TRAMA
Stefano Nardini suona da quando aveva cinque anni e passo dopo passo ecco che dal conservatorio è finito col diventare una piccola star del punk rock indipendente. Ma i tempi delle sue foto in copertina sono passati e adesso a trentasei anni si guarda intorno: suona con dei ventenni invasati, a casa non ha più né fidanzata né letto dove dormire, gli è rimasta giusto una chitarra e un’auto con le portiere che non si aprono… Insomma è venuto il momento anche per lui di cercare un riparo, tornare dalla famiglia che non vede da tempo, riflettere. Ma a casa trova tutt’altro.
RECENSIONI
Gianni Zanasi, sotto l'egida produttiva della bolognese I.T.C. Movie e della capitolina Pupkin Production, racconta una storia di allegri perdenti. Tutto ruota intorno a un simpatico Valerio Mastandrea (sempre un po' piacione e un po' paraculo) che dopo un tentativo andato male di sfondare come chitarrista rock torna alla villetta di provincia dove vivono il padre in pensione, la madre che frequenta terapie new-age, la sorella istruttrice di delfini e il fratello impegnato a dirigere la ditta del padre, che produce ciliegie sotto spirito. Il ritorno in famiglia sarà spunto di riflessione un po' per tutti e consentirà a ognuno di trovare, se non la propria strada, almeno un sentiero da seguire per affrontare la vita. Meglio le scelte musicali e il ritmo impresso al racconto rispetto alla sceneggiatura (dello stesso Zanasi insieme a Michele Pellegrini), che, infatti, dissemina ottime battute ma non osa granché.

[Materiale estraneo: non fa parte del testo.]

Inductive GameStatus := MENU | PLAYING | SHOP | GAME_OVER | VICTORY.

Inductive GameMode := STORY | ENDLESS.

Inductive ObjectType :=
  OBSTACLE | GEM | LETTER | SHOP_PORTAL | ALIEN | MISSILE | POWERUP.

(** Modelled from the spec: the declaration of [PowerUpType] that the
    store with [speedMultiplier] and the level manager import is missing
    from src/.  The [types.ts] under src/ declares MAGNET, SHIELD,
    REVERSE, SLOWMO and SCOREX2, the five kinds the flag store switches
    on (src/fullscreen.ts 476-488), and its [GameObject] has a field
    [powerUp] where the level manager reads [powerUpType].  The spec has
    the planner choose among six power-up subtypes; these are the six
    members that [applyPowerUp] (src/fullscreen.ts 881-909) and the spawn
    block (LevelManager.tsx 523-536) name, taken as six distinct
    values.  Against the enum declared under src/ the members INVERT,
    SCORE_X2, SLOW and BOOST would all read as [undefined]. *)
Inductive PowerUpType := SHIELD | MAGNET | INVERT | SCORE_X2 | SLOW | BOOST.

(** The shop item kinds accepted by [buyItem]. *)
Inductive ItemType := DOUBLE_JUMP | MAX_LIFE | HEAL | IMMORTAL.

Definition LANE_WIDTH : Q := 22 # 10.
Definition RUN_SPEED_BASE : Q := 225 # 10.
Definition SPAWN_DISTANCE : Q := 120.
Definition REMOVE_DISTANCE : Q := 20.

Definition GameMode_eqb (a b : GameMode) : bool :=
  match a, b with
  | STORY, STORY | ENDLESS, ENDLESS => true
  | _, _ => false
  end.

Definition ObjectType_eqb (a b : ObjectType) : bool :=
  match a, b with
  | OBSTACLE, OBSTACLE | GEM, GEM | LETTER, LETTER
  | SHOP_PORTAL, SHOP_PORTAL | ALIEN, ALIEN | MISSILE, MISSILE
  | POWERUP, POWERUP => true
  | _, _ => false
  end.

End Types.

Import Types.

(** [Array.prototype.includes] on an array of integers. *)
Definition includes (l : list Z) (x : Z) : bool := existsb (Z.eqb x) l.

(** ** The store with [speedMultiplier] *)

Module Store.

Definition GEMINI_TARGET : list string :=
  ["G"; "E"; "M"; "I"; "N"; "I"]%string.
Definition MAX_LEVEL : Z := 3.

Su tutto domina infatti il tentativo di compiacere il pubblico, per cui le situazioni sono per lo più abbozzate, i personaggi diventano macchiette funzionali al racconto di cui poco viene approfondito e le soluzioni narrative appaiono consolatorie e poco aderenti al reale (tanto per citarne una, risulta improbabile il modo in cui avviene la sistemazione dei problemi economici della ditta di famiglia). Il cast, affiatato e brioso, gode della centralità di Valerio Mastandrea, finalmente in una parte che sembra cucita su misura per lui, ma sono tanti i momenti in cui il sopra le righe è dietro l'angolo (soprattutto per Giuseppe Battiston, a causa anche dell'irascibilità del personaggio). Il risultato non fa gridare al miracolo, ma nemmeno allo scandalo, e si lascia guardare con piacere riuscendo, se non proprio a farsi specchio di un malessere contemporaneo, comunque a sdrammatizzare un disagio sincero. Dietro le risate il retrogusto, evanescente, è quindi amarognolo.